Inviscid compressible flow over slender bodies is governed by linearized compressible small-disturbance potential equation:

$\phi_{xx} + \phi_{yy} + \phi_{zz} = M_\infty^2 \phi_{xx} \quad \mbox{(in flow field)}$

together with the small-disturbance flow-tangency boundary condition.

$V_\infty n_x + \phi_y n_y + \phi_z n_z = 0 \quad \mbox{(on body surface)}$

$M_\infty$ is the freestream Mach number, and $n_x, n_y, n_z$ are the surface-normal vector components. The unknown variable is the perturbation potential $\phi(x,y,z)$, and the total velocity is given by its gradient plus the freestream velocity $V_\infty$ which is assumed here to be along $x$.

$\vec{V} = \nabla \phi + V_\infty \hat{x} = (V_\infty + \phi_x) \hat{x} + \phi_y \hat{y} + \phi_z \hat{z}$

The above formulation is valid only if the small-disturbance approximation applies,

$| \nabla \phi | \ll V_\infty$

and in addition that there is no transonic flow, approximately stated by the requirement that the local Mach number not exceed unity.

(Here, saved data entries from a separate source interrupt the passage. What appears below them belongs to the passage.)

Lemma owns_advance tok ids e c s :
  owns tok ids c (session_transport s) →
  e ≠ EvResume tok → e ≠ EvTimer tok →
  fresh_tokens throws [e] s →
  owns tok ids (c ++ collected_from ids (sends_of (advance throws e s).2))
    (session_transport (advance throws e s).1).
Proof.
  intros Hown Hr Ht [Hf _].
  assert (∀ tok' rs, tok' ≠ tok →
            owns tok ids (c ++ collected_from ids (sends_of (continue tok' rs s).2))
              (session_transport (continue tok' rs s).1)) as Hcont.
  { intros tok' rs Hne. unfold continue. simpl. rewrite app_nil_r.
    by apply owns_other_delete. }
  destruct e as [req uuid|m|tok'|tok']; cbn [advance].
  - destruct (handleRequest_catching_shape req uuid (session_transport s))
      as (ms' & t0 & Ht0 & Hst & Hsends).
    destruct (handleRequest_catching throws req uuid (session_transport s))
      as [[t1 a1] st]. simpl in *. rewrite Hst, Hsends.
    apply owns_forward_all. destruct Ht0 as [->|[ids' ->]]; [done|].
    by apply owns_other_register.
  - pose proof (owns_send _ _ _ m _ Hown) as H1.
    pose proof (sends_of_send m (session_transport s)) as H2.
    destruct (send m (session_transport s)) as [t1 a1]. simpl in *.
    by rewrite H2.
  - case_bool_decide; [|simpl; by rewrite app_nil_r].
    destruct (Map_get tok' _) as [p|]; [|simpl; by rewrite app_nil_r].
    destruct (resolved p); [|simpl; by rewrite app_nil_r].
    apply Hcont. congruence.
  - case_bool_decide; [|simpl; by rewrite app_nil_r].
    destruct (Map_get tok' _) as [p|]; [|apply Hcont; congruence].
    destruct (resolved p); [simpl; by rewrite app_nil_r|].
    apply Hcont. congruence.
Qed.

Lemma owns_play tok ids es : ∀ c s,
  owns tok ids c (session_transport s) → awaiting tok es →
  fresh_tokens throws es s →
  owns tok ids (c ++ collected_from ids (sends_of (play throws es s).2))
    (session_transport (play throws es s).1).
Proof.
  induction es as [|e es IH]; intros c s Hown Haw Hf; simpl.
  - by rewrite app_nil_r.
  - destruct Hf as [Hf1 Hf2].
    destruct (Haw e) as [Hr Ht]; [rewrite elem_of_cons; auto|].
    pose proof (owns_advance _ _ e _ _ Hown Hr Ht (conj Hf1 I)) as H1.
    destruct (advance throws e s) as [s1 a1]. simpl in *.
    assert (awaiting tok es) as Haw'.
    { intros e' He'. apply Haw. rewrite elem_of_cons. auto. }
    specialize (IH _ _ H1 Haw' Hf2).
    destruct (play throws es s1) as [s2 a2]. simpl in *.
    by rewrite sends_of_app, collected_from_app, app_assoc.
Qed.




Lemma leave_other tok tok' calls :
  tok ∈ calls → tok' ≠ tok → tok ∈ leave tok' calls.
Proof.
  intros Hin Hne. induction calls as [|k calls IH]; simpl; [done|].
  apply elem_of_cons in Hin as [->|Hin].
  - rewrite bool_decide_false by congruence. by left.
  - case_bool_decide; [done|]. right. by apply IH.
Qed.

(** A suspended call stays suspended until it continues. *)
Lemma suspended_advance tok e s :
  tok ∈ suspended s →
  e ≠ EvResume tok → e ≠ EvTimer tok →
  tok ∈ suspended (advance throws e s).1.
Proof.
  intros Hin Hr Ht. destruct e as [req uuid|m|tok'|tok']; cbn [advance].
  - destruct (handleRequest_catching throws req uuid (session_transport s))
      as [[t1 a1] st]. simpl. destruct st; [done| |done].
    apply elem_of_app. by left.
  - by destruct (send m (session_transport s)).
  - case_bool_decide; [|done].
    destruct (Map_get tok' _) as [p|]; [|done].
    destruct (resolved p); [|done]. simpl. apply leave_other; [done|congruence].
  - case_bool_decide; [|done].
    destruct (Map_get tok' _) as [p|];
      [destruct (resolved p); [done|]|];
      (simpl; apply leave_other; [done|congruence]).
Qed.

Lemma suspended_play tok es : ∀ s,
  tok ∈ suspended s → awaiting tok es → tok ∈ suspended (play throws es s).1.
Proof.
  induction es as [|e es IH]; intros s Hin Haw; simpl; [done|].
  destruct (Haw e) as [Hr Ht]; [rewrite elem_of_cons; auto|].
  pose proof (suspended_advance _ e _ Hin Hr Ht) as H1.
  destruct (advance throws e s) as [s1 a1]. simpl in *.
  assert (awaiting tok es) as Haw'.
  { intros e' He'. apply Haw. rewrite elem_of_cons. auto. }
  specialize (IH _ H1 Haw'). by destruct (play throws es s1).
Qed.

End CatchingLemmas.
(** C9. On any capture in which no hand is detected the gesture code calls
    [onHandMove(0.5, false)] and, if a pinch was latched by an earlier
    capture, [onPinch(false)]; after it, in every state the scene reaches,
    neither [wasPinchingRef] nor the pinch state of [App] is true, and no
    hand is shown as detected. *)
Theorem no_hand_releases_pinch (Math_sqrt : Q -> Q) {Product : Type}
  (fashionImages : list Product) (inputs : list Scene.Input)
  (st : Scene.State Product) (frame : HandController.Capture) :
  Scene.run Math_sqrt fashionImages Scene.initial inputs = Some st ->
  HandController.handless frame = true ->
  HandController.predictWebcam Math_sqrt (Scene.wasPinchingRef st) frame
  = Some (false,
          HandController.onHandMove 0.5 false
          :: (if Scene.wasPinchingRef st then [HandController.onPinch false] else [])) /\
  exists st',
    Scene.step Math_sqrt fashionImages st (Scene.Webcam frame) = Some st' /\
    Scene.wasPinchingRef st' = false /\
    App.isPinching (Scene.app st') = false /\
    App.isHandDetected (Scene.app st') = false.
Proof.
  intros Hrun Hframe.
  assert (Hc : coupled st).
  { eapply coupled_run; [|exact Hrun]. reflexivity. }
  assert (Hp : HandController.predictWebcam Math_sqrt (Scene.wasPinchingRef st) frame
               = Some (false,
                       HandController.onHandMove 0.5 false
                       :: (if Scene.wasPinchingRef st
                           then [HandController.onPinch false] else []))).
  { destruct frame as [|[[|landmarks hands]|]]; try discriminate;
      cbn [HandController.predictWebcam];
      destruct (Scene.wasPinchingRef st); reflexivity. }
  split; [exact Hp|].
  cbn [Scene.step]. rewrite Hp. cbn [bind fst snd].
  unfold coupled in Hc. destruct st as [w s]. cbn [Scene.app Scene.wasPinchingRef] in *.
  destruct w; cbn [App.calls App.call App.handlePinch bind];
    eexists; (split; [reflexivity|]); cbn [Scene.app Scene.wasPinchingRef];
    unfold App.handleHandMove; state_simpl; cbn [negb orb]; state_simpl; auto.
Qed.
(** * ranking-checker.py: the search-position resolution engine

    A shallow embedding of [google_search] and of the script body of
    [src/ranking-checker.py], with the properties the specification states
    about them.

    Modelling conventions.
    - Python [str] values are [string]s (bytes; the case functions act on the
      ASCII letters, so they are [str.lower] and [str.upper] on ASCII text
      only), Python [int] parameters are [Z], list lengths and the positions
      derived from them are [nat].
    - The network is an oracle [api : nat -> Request -> Response] from the
      number of the call (0 for the first [requests.get] of the run) and the
      request to its classified outcome. A response with status 200 is a
      JSON object whose [items], if any, are objects with a text link: on
      any other body lines 60-78, which no handler covers, raise, and such
      bodies are outside the model.
    - [urlparse(link).netloc] is a library function: the search is stated over
      any [netloc : string -> string]; [Urllib.netloc] is the model used on
      concrete links. A link the library refuses is outside the model.
    - The command line is what [parse_args] makes of it: the help, a
      refusal, or the parsed arguments.
    - Every observable effect (network call, [print], [results.append],
      [time.sleep]) is recorded, in order, in a trace. *)

From Stdlib Require Import String Ascii List ZArith Lia Bool Arith.
From Stdlib Require Import Numbers.DecimalString.
Import ListNotations.

Local Open Scope string_scope.
Local Open Scope list_scope.

(** ** Text: the [str] methods the script uses *)

Module Text.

$\left[1 + (\gamma+1) \frac{\phi_x}{V_\infty} \right] M_\infty^2 < 1$

The Prandtl–Glauert (PG) transformation uses the Prandtl–Glauert factor $\beta \equiv \sqrt{1 - M_\infty^2}$. It consists of scaling down all y and z dimensions and angle of attack by the factor of $\beta,$ the potential by $\beta^2,$ and the x component of the normal vectors by $\beta$:

$$\begin{align}
\bar{x} &= x \\
\bar{y} &= \beta y \\
\bar{z} &= \beta z \\
\bar{\alpha} &= \beta \alpha \\
\bar{\phi} &= \beta^2 \phi
\end{align}$$

This $\bar{x}\bar{y}\bar{z}$ geometry will then have normal vectors whose x components are reduced by $\beta$ from the original ones:

$$\begin{align}
\bar{n}_{\bar{x}} &= \beta n_x \\
\bar{n}_{\bar{y}} &= n_y \\
\bar{n}_{\bar{z}} &= n_z
\end{align}$$

The small-disturbance potential equation then transforms to the Laplace equation,

$\bar{\phi}_{\bar{x}\bar{x}} + \bar{\phi}_{\bar{y}\bar{y}} + \bar{\phi}_{\bar{z}\bar{z}} = 0 \quad \mbox{(in flow field)}$

and the flow-tangency boundary condition retains the same form.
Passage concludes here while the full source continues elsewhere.